Ma sai com’è, magari funziona!

Magari la combinazione di strobe light e retorica presidenziale è la cura miracolosa che ci sfuggiva da sempre!

No, dai, scherzo.

O forse no?

Chi lo sa più, in questo manicomio?”

“Certo! È un classico nicaraguense”, risponde la sua controparte.

Così, tra arresti arbitrari, riforme surreali e un controllo dei media degno di Orwell, Ortega e Maduro stanno scrivendo un nuovo capitolo della politica latinoamericana: un’amicizia tanto tossica quanto indistruttibile.

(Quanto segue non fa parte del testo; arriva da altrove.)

(** * The guided OAuth flow of the inspector: [oauth-state-machine.ts]

    A shallow embedding of [client/src/lib/oauth-state-machine.ts]: the
    transition table [oauthTransitions] (one guard [canTransition] and one
    action [execute] per [OAuthStep]) and the driver
    [OAuthStateMachine.executeStep].

    The actions [await] network calls of the SDK, read and write the
    session-backed provider and call [updateState] with partial states.
    They are embedded in a small state-and-exception monad whose state
    holds the provider's storage, the list of patches handed to
    [updateState] and the list of SDK calls made so far. *)

From stdpp Require Import base option list countable gmap.
From Stdlib Require Import NArith String Ascii.

Local Open Scope N_scope.

(** ** JavaScript strings *)

(** A JavaScript string is a sequence of 16-bit code units. *)
Abbreviation jsstring := (list N).

Definition js (s : string) : jsstring :=
  map N_of_ascii (list_ascii_of_string s).

(** [WhiteSpace] and [LineTerminator] of ECMAScript, the code points that
    [String.prototype.trim] strips. They all lie in the basic plane. *)
Definition isWhiteSpace (c : N) : bool :=
  (c =? 0x0009) || (c =? 0x000B) || (c =? 0x000C) || (c =? 0xFEFF)
  || (c =? 0x0020) || (c =? 0x00A0) || (c =? 0x1680)
  || ((0x2000 <=? c) && (c <=? 0x200A))
  || (c =? 0x202F) || (c =? 0x205F) || (c =? 0x3000).

Definition isLineTerminator (c : N) : bool :=
  (c =? 0x000A) || (c =? 0x000D) || (c =? 0x2028) || (c =? 0x2029).

Definition isTrimmed (c : N) : bool := isWhiteSpace c || isLineTerminator c.

Fixpoint trimStart (s : jsstring) : jsstring :=
  match s with
  | c :: s' => if isTrimmed c then trimStart s' else s
  | [] => []
  end.

Definition trimEnd (s : jsstring) : jsstring := rev (trimStart (rev s)).

(** [s.trim()] *)
Definition trim (s : jsstring) : jsstring := trimEnd (trimStart s).

(** [a.join(sep)] on an array of strings. *)
Fixpoint join (sep : jsstring) (a : list jsstring) : jsstring :=
  match a with
  | [] => []
  | [x] => x
  | x :: a' => x ++ sep ++ join sep a'
  end.

(** Truthiness of a value of type [string | null | undefined]: only a
    string with at least one code unit is truthy. *)
Definition truthy_string (o : option jsstring) : bool :=
  match o with
  | Some (_ :: _) => true
  | _ => false
  end.

(** Truthiness of a nullable object or array: every object is truthy. *)
Definition truthy {A} (o : option A) : bool :=
  match o with Some _ => true | None => false end.

(** ** Errors and thrown values *)

Record Error := mkError { name : jsstring; message : jsstring }.

(** [new Error(msg)] *)
Definition new_Error (msg : jsstring) : Error :=
  {| name := js "Error"; message := msg |}.

(** A [throw] carries any value: an [Error] (or an instance of a subclass),
    or something that is not an [Error], kept as what [String(e)] makes of
    it. *)
Inductive Thrown :=
| ThrownError (e : Error)
| ThrownOther (String_e : jsstring).

(** ** The steps *)

Inductive OAuthStep :=
| metadata_discovery
| client_registration
| authorization_redirect
| authorization_code
| token_request
| complete.

#[global] Instance OAuthStep_eq_dec : EqDecision OAuthStep.
Proof. solve_decision. Defined.

(** The step as the string the union type spells. *)
Definition step_name (s : OAuthStep) : jsstring :=
  match s with
  | metadata_discovery => js "metadata_discovery"
  | client_registration => js "client_registration"
  | authorization_redirect => js "authorization_redirect"
  | authorization_code => js "authorization_code"
  | token_request => js "token_request"
  | complete => js "complete"
  end.

(** Position of a step in the order of the table. *)
Definition step_index (s : OAuthStep) : nat :=
  match s with
  | metadata_discovery => 0
  | client_registration => 1
  | authorization_redirect => 2
  | authorization_code => 3
  | token_request => 4
  | complete => 5
  end.

(** The step that follows in the order of the table; [complete] has none. *)
Definition next_step (s : OAuthStep) : option OAuthStep :=
  match s with
  | metadata_discovery => Some client_registration
  | client_registration => Some authorization_redirect
  | authorization_redirect => Some authorization_code
  | authorization_code => Some token_request
  | token_request => Some complete
  | complete => None
  end.

(** ** What the SDK and the platform own *)

(** The objects of [@modelcontextprotocol/sdk] and of the platform that the
    state machine only passes around are kept abstract: [URL] objects, the
    registered client, the token set, and the fields of the metadata
    documents that the machine never looks at. *)
Class SdkTypes := {
  URL : Type;
  OAuthClientInformationFull : Type;
  OAuthTokens : Type;
  ResourceMetadataRest : Type;
  OAuthMetadataRest : Type;
  ClientMetadataRest : Type;
}.

Section Model.
Context `{SdkTypes}.

(** [OAuthProtectedResourceMetadata]: the two fields the machine reads. *)
Record OAuthProtectedResourceMetadata := {
  rm_authorization_servers : option (list jsstring);
  rm_scopes_supported : option (list jsstring);
  rm_rest : ResourceMetadataRest;
}.

(** [OAuthMetadata]: the field the machine reads. *)
Record OAuthMetadata := {
  md_scopes_supported : option (list jsstring);
  md_rest : OAuthMetadataRest;
}.

(** [OAuthClientMetadata], the payload of a registration request. *)
Record OAuthClientMetadata := {
  cm_scope : option jsstring;
  cm_rest : ClientMetadataRest;
}.

Record StatusMessage := { sm_type : jsstring; sm_message : jsstring }.

(** Modelled from the spec: [AuthDebuggerState], declared in
    [auth-types.ts]. The fields are those of the spec's data model, under
    the names the transition table and the tests use ([oauthStep] is the
    spec's [step]), with [isInitiatingAuth] as the tests have it. A
    nullable field is an [option]; [authorizationCode] is an [option] as
    well, since the action tests it for absence. *)
Record AuthDebuggerState := {
  isInitiatingAuth : bool;
  oauthTokens : option OAuthTokens;
  oauthStep : OAuthStep;
  resourceMetadata : option OAuthProtectedResourceMetadata;
  resourceMetadataError : option Error;
  authServerUrl : option URL;
  oauthMetadata : option OAuthMetadata;
  oauthClientInfo : option OAuthClientInformationFull;
  authorizationUrl : option jsstring;
  authorizationCode : option jsstring;
  latestError : option Error;
  statusMessage : option StatusMessage;
  validationError : option jsstring;
}.

(** [Partial<AuthDebuggerState>]: every key may be missing ([None]); a key
    that is there carries a value of the field's type. *)
Record Patch := {
  p_isInitiatingAuth : option bool;
  p_oauthTokens : option (option OAuthTokens);
  p_oauthStep : option OAuthStep;
  p_resourceMetadata : option (option OAuthProtectedResourceMetadata);
  p_resourceMetadataError : option (option Error);
  p_authServerUrl : option (option URL);
  p_oauthMetadata : option (option OAuthMetadata);
  p_oauthClientInfo : option (option OAuthClientInformationFull);
  p_authorizationUrl : option (option jsstring);
  p_authorizationCode : option (option jsstring);
  p_latestError : option (option Error);
  p_statusMessage : option (option StatusMessage);
  p_validationError : option (option jsstring);
}.

(** Modelled from the spec: the [updateState] callback is the caller's;
    the spec has it merge a patch by a plain field-wise overwrite
    ([{...state, ...updates}]). *)
Definition applyPatch (s : AuthDebuggerState) (p : Patch) : AuthDebuggerState :=
  {| isInitiatingAuth := default (isInitiatingAuth s) (p_isInitiatingAuth p);
     oauthTokens := default (oauthTokens s) (p_oauthTokens p);
     oauthStep := default (oauthStep s) (p_oauthStep p);
     resourceMetadata := default (resourceMetadata s) (p_resourceMetadata p);
     resourceMetadataError :=
       default (resourceMetadataError s) (p_resourceMetadataError p);
     authServerUrl := default (authServerUrl s) (p_authServerUrl p);
     oauthMetadata := default (oauthMetadata s) (p_oauthMetadata p);
     oauthClientInfo := default (oauthClientInfo s) (p_oauthClientInfo p);
     authorizationUrl := default (authorizationUrl s) (p_authorizationUrl p);
     authorizationCode := default (authorizationCode s) (p_authorizationCode p);
     latestError := default (latestError s) (p_latestError p);
     statusMessage := default (statusMessage s) (p_statusMessage p);
     validationError := default (validationError s) (p_validationError p) |}.

Definition applyPatches (s : AuthDebuggerState) (ps : list Patch)
  : AuthDebuggerState := foldl applyPatch s ps.

(** ** The persistent auth store *)

(** Modelled from the spec: what [DebugInspectorOAuthClientProvider] of
    [auth.ts] keeps. Per target server it saves and loads the server
    metadata, the client information, the PKCE code verifier and the
    tokens. *)
Record Persisted := {
  serverMetadata : option OAuthMetadata;
  clientInfo : option OAuthClientInformationFull;
  verifier : option jsstring;
  tokens : option OAuthTokens;
}.

Definition nothing_persisted : Persisted :=
  {| serverMetadata := None; clientInfo := None; verifier := None;
     tokens := None |}.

Cuba: il socialismo in terapia intensiva, sostenuto dall’illusione Nessun paese esemplifica la fase terminale del socialismo del XXI secolo più chiaramente di Cuba.

L’economia è devastata, le infrastrutture sono al collasso e la popolazione soffre quotidianamente a causa di blackout, scarsità di cibo e repressione.

Eppure il regime sopravvive, non attraverso le riforme o la produttività, bensì attraverso la repressione, la propaganda e gli aiuti politici forniti da attori esterni.

Si dice che il potere corrompe, ma nel caso di questi due, sembra anche essere il collante migliore per una relazione duratura.

Chi ha bisogno di amici in una democrazia quando puoi avere un “fratello spirituale” in un’autocrazia?